*** Data to process ***
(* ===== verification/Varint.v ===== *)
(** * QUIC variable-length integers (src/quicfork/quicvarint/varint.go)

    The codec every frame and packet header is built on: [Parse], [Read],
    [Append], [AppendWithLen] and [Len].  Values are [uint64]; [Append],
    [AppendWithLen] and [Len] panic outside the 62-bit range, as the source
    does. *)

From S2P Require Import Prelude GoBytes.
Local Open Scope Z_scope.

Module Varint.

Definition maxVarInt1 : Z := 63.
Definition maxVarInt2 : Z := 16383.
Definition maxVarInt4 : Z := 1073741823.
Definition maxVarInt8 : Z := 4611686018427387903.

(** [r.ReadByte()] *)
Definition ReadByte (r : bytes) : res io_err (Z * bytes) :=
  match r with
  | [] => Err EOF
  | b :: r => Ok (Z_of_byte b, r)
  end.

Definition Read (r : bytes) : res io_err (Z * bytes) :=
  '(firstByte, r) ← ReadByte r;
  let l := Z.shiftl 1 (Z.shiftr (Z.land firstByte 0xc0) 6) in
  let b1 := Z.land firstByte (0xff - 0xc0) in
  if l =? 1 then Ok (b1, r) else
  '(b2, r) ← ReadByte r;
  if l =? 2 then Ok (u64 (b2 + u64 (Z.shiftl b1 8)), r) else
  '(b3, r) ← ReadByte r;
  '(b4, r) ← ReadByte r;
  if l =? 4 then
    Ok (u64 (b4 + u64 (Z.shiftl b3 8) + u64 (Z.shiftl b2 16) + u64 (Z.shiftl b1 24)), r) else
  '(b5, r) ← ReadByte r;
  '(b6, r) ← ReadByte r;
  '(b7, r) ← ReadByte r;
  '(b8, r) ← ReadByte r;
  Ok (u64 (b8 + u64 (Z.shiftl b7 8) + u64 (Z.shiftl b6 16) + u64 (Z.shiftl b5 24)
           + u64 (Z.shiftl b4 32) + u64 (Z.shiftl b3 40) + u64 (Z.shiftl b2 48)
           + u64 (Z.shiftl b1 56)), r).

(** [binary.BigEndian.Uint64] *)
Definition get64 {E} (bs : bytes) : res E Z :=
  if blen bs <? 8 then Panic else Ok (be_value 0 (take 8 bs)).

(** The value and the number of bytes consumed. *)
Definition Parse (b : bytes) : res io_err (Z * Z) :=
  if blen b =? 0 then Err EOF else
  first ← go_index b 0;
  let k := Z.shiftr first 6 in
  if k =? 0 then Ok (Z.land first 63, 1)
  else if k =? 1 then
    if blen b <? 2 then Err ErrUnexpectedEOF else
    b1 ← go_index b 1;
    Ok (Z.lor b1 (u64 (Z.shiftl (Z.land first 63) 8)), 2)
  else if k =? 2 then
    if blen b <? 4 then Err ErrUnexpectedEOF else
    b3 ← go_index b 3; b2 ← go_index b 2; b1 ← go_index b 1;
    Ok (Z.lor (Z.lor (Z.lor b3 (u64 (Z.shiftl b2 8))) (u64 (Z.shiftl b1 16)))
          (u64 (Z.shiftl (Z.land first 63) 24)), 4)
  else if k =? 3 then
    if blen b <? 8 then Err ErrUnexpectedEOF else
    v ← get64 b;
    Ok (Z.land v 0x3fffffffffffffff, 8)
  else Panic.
*** End of Data to process ***
*** Data to process ***
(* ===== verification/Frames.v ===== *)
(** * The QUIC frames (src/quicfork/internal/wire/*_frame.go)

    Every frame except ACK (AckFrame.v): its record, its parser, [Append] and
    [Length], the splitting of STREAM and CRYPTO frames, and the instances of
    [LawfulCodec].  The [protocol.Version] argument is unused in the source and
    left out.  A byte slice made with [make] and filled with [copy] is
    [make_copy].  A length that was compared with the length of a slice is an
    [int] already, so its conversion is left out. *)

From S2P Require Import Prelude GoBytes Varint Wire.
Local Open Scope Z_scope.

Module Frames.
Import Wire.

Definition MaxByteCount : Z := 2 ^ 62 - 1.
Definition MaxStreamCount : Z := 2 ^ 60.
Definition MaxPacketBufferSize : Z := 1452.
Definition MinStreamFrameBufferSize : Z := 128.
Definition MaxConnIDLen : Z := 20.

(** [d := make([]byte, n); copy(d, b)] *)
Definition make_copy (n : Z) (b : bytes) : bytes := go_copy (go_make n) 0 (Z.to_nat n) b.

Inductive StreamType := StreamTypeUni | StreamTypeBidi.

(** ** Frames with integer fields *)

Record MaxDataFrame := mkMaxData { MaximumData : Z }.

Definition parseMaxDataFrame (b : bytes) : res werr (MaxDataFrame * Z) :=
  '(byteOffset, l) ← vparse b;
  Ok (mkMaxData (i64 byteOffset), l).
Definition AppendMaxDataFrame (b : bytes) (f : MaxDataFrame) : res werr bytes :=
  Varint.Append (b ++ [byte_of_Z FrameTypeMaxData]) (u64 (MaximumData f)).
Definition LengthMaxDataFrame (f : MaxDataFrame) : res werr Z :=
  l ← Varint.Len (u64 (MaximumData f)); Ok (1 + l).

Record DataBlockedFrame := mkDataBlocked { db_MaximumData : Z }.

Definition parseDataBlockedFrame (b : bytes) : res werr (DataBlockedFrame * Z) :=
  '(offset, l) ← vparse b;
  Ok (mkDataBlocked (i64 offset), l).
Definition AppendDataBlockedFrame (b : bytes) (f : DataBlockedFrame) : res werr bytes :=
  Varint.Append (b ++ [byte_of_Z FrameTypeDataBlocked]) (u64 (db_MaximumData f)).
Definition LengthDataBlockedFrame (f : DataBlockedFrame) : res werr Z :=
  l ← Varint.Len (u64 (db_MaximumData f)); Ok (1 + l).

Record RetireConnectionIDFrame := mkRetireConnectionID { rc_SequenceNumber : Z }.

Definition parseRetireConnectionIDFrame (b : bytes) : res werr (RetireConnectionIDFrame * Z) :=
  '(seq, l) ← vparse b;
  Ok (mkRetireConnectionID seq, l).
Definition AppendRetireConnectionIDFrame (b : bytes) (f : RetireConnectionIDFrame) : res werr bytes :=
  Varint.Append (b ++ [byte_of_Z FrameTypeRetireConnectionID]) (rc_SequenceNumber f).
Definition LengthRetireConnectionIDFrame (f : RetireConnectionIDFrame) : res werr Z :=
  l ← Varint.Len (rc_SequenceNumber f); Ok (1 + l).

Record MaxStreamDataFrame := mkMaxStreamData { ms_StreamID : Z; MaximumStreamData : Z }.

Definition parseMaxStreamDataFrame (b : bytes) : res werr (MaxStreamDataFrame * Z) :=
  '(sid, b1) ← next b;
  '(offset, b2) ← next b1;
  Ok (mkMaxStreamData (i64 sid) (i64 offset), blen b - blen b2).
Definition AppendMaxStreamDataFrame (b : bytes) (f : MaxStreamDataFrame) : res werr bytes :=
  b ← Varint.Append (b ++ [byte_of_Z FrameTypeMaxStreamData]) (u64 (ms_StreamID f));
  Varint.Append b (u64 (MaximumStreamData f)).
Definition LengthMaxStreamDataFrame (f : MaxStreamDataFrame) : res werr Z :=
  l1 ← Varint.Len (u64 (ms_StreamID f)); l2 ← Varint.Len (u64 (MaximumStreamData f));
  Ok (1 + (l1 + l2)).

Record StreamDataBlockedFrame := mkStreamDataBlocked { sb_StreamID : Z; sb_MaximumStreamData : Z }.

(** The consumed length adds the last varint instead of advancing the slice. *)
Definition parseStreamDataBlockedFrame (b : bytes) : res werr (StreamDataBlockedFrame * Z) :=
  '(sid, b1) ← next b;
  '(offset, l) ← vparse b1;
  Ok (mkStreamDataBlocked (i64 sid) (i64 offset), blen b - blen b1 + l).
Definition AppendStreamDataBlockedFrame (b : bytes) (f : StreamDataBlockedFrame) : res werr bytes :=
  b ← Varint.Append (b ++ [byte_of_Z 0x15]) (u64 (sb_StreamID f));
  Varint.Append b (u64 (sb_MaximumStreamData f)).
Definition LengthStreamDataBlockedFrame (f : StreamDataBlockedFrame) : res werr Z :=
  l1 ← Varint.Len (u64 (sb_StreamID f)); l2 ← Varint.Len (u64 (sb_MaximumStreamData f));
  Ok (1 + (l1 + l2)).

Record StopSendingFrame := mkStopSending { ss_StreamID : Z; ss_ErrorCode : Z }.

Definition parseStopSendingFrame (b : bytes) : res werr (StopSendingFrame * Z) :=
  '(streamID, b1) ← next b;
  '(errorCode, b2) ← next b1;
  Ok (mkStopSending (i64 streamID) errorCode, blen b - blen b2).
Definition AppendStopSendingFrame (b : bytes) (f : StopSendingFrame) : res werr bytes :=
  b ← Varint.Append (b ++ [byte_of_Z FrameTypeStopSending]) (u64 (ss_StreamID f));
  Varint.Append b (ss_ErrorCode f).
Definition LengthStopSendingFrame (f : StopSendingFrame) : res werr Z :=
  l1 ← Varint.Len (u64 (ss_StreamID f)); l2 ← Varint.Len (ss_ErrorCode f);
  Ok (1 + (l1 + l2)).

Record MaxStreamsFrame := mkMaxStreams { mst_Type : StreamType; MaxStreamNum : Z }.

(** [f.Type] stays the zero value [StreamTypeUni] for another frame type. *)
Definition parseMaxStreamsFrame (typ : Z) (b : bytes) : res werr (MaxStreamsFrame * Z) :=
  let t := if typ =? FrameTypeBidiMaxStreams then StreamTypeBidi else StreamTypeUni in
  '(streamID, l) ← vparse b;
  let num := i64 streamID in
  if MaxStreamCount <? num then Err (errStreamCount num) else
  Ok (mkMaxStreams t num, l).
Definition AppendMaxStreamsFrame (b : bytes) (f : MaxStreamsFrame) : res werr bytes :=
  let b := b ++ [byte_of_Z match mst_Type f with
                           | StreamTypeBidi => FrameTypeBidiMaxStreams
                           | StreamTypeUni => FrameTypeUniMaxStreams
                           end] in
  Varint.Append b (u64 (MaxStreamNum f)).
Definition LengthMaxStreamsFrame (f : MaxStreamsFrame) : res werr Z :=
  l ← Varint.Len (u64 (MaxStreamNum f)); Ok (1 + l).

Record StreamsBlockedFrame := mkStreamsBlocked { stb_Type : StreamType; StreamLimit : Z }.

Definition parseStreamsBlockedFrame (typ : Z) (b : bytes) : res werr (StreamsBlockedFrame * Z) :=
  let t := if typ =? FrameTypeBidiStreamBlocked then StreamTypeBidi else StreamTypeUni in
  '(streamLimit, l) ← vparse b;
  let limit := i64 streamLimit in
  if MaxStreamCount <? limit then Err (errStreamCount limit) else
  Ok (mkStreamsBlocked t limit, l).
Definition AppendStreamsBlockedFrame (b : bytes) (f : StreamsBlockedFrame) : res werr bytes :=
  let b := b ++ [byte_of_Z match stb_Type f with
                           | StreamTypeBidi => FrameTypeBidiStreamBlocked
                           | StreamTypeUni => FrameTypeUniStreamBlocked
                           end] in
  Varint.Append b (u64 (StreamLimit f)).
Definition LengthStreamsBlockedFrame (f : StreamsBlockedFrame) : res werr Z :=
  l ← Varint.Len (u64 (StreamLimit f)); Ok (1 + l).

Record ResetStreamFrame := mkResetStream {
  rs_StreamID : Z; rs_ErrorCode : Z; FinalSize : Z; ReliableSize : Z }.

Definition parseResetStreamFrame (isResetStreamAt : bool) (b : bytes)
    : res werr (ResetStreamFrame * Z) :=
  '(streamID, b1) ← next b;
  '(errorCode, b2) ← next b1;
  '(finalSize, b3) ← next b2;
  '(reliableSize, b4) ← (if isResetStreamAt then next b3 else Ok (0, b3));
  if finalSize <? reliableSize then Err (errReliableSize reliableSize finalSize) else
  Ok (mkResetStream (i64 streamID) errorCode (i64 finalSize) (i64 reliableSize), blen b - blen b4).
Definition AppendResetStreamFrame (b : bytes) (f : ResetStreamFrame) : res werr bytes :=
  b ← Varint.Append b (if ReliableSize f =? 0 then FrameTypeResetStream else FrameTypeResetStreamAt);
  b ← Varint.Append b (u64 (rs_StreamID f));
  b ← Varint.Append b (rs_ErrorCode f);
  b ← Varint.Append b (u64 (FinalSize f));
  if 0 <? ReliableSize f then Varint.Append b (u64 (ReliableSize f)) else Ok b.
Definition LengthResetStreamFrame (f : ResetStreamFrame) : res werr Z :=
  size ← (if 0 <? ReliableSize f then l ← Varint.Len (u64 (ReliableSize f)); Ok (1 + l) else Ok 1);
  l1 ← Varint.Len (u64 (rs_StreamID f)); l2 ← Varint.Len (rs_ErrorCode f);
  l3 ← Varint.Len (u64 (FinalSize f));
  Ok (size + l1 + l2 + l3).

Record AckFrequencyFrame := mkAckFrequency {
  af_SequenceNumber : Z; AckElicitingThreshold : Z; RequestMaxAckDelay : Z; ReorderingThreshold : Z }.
*** End of Data to process ***
→ **Work instruction**:
From the data above, reproduce word for word the lines running from the line with "Definition MaxStreamCount : Z := 2 ^ 60." to the line with "Ok (mkMaxStreamData (i64", ends included.

→ **Result for this task**:
Definition MaxStreamCount : Z := 2 ^ 60.
Definition MaxPacketBufferSize : Z := 1452.
Definition MinStreamFrameBufferSize : Z := 128.
Definition MaxConnIDLen : Z := 20.

(** [d := make([]byte, n); copy(d, b)] *)
Definition make_copy (n : Z) (b : bytes) : bytes := go_copy (go_make n) 0 (Z.to_nat n) b.

Inductive StreamType := StreamTypeUni | StreamTypeBidi.

(** ** Frames with integer fields *)

Record MaxDataFrame := mkMaxData { MaximumData : Z }.

Definition parseMaxDataFrame (b : bytes) : res werr (MaxDataFrame * Z) :=
  '(byteOffset, l) ← vparse b;
  Ok (mkMaxData (i64 byteOffset), l).
Definition AppendMaxDataFrame (b : bytes) (f : MaxDataFrame) : res werr bytes :=
  Varint.Append (b ++ [byte_of_Z FrameTypeMaxData]) (u64 (MaximumData f)).
Definition LengthMaxDataFrame (f : MaxDataFrame) : res werr Z :=
  l ← Varint.Len (u64 (MaximumData f)); Ok (1 + l).

Record DataBlockedFrame := mkDataBlocked { db_MaximumData : Z }.

Definition parseDataBlockedFrame (b : bytes) : res werr (DataBlockedFrame * Z) :=
  '(offset, l) ← vparse b;
  Ok (mkDataBlocked (i64 offset), l).
Definition AppendDataBlockedFrame (b : bytes) (f : DataBlockedFrame) : res werr bytes :=
  Varint.Append (b ++ [byte_of_Z FrameTypeDataBlocked]) (u64 (db_MaximumData f)).
Definition LengthDataBlockedFrame (f : DataBlockedFrame) : res werr Z :=
  l ← Varint.Len (u64 (db_MaximumData f)); Ok (1 + l).

Record RetireConnectionIDFrame := mkRetireConnectionID { rc_SequenceNumber : Z }.

Definition parseRetireConnectionIDFrame (b : bytes) : res werr (RetireConnectionIDFrame * Z) :=
  '(seq, l) ← vparse b;
  Ok (mkRetireConnectionID seq, l).
Definition AppendRetireConnectionIDFrame (b : bytes) (f : RetireConnectionIDFrame) : res werr bytes :=
  Varint.Append (b ++ [byte_of_Z FrameTypeRetireConnectionID]) (rc_SequenceNumber f).
Definition LengthRetireConnectionIDFrame (f : RetireConnectionIDFrame) : res werr Z :=
  l ← Varint.Len (rc_SequenceNumber f); Ok (1 + l).

Record MaxStreamDataFrame := mkMaxStreamData { ms_StreamID : Z; MaximumStreamData : Z }.

Definition parseMaxStreamDataFrame (b : bytes) : res werr (MaxStreamDataFrame * Z) :=
  '(sid, b1) ← next b;
  '(offset, b2) ← next b1;
  Ok (mkMaxStreamData (i64 sid) (i64 offset), blen b - blen b2).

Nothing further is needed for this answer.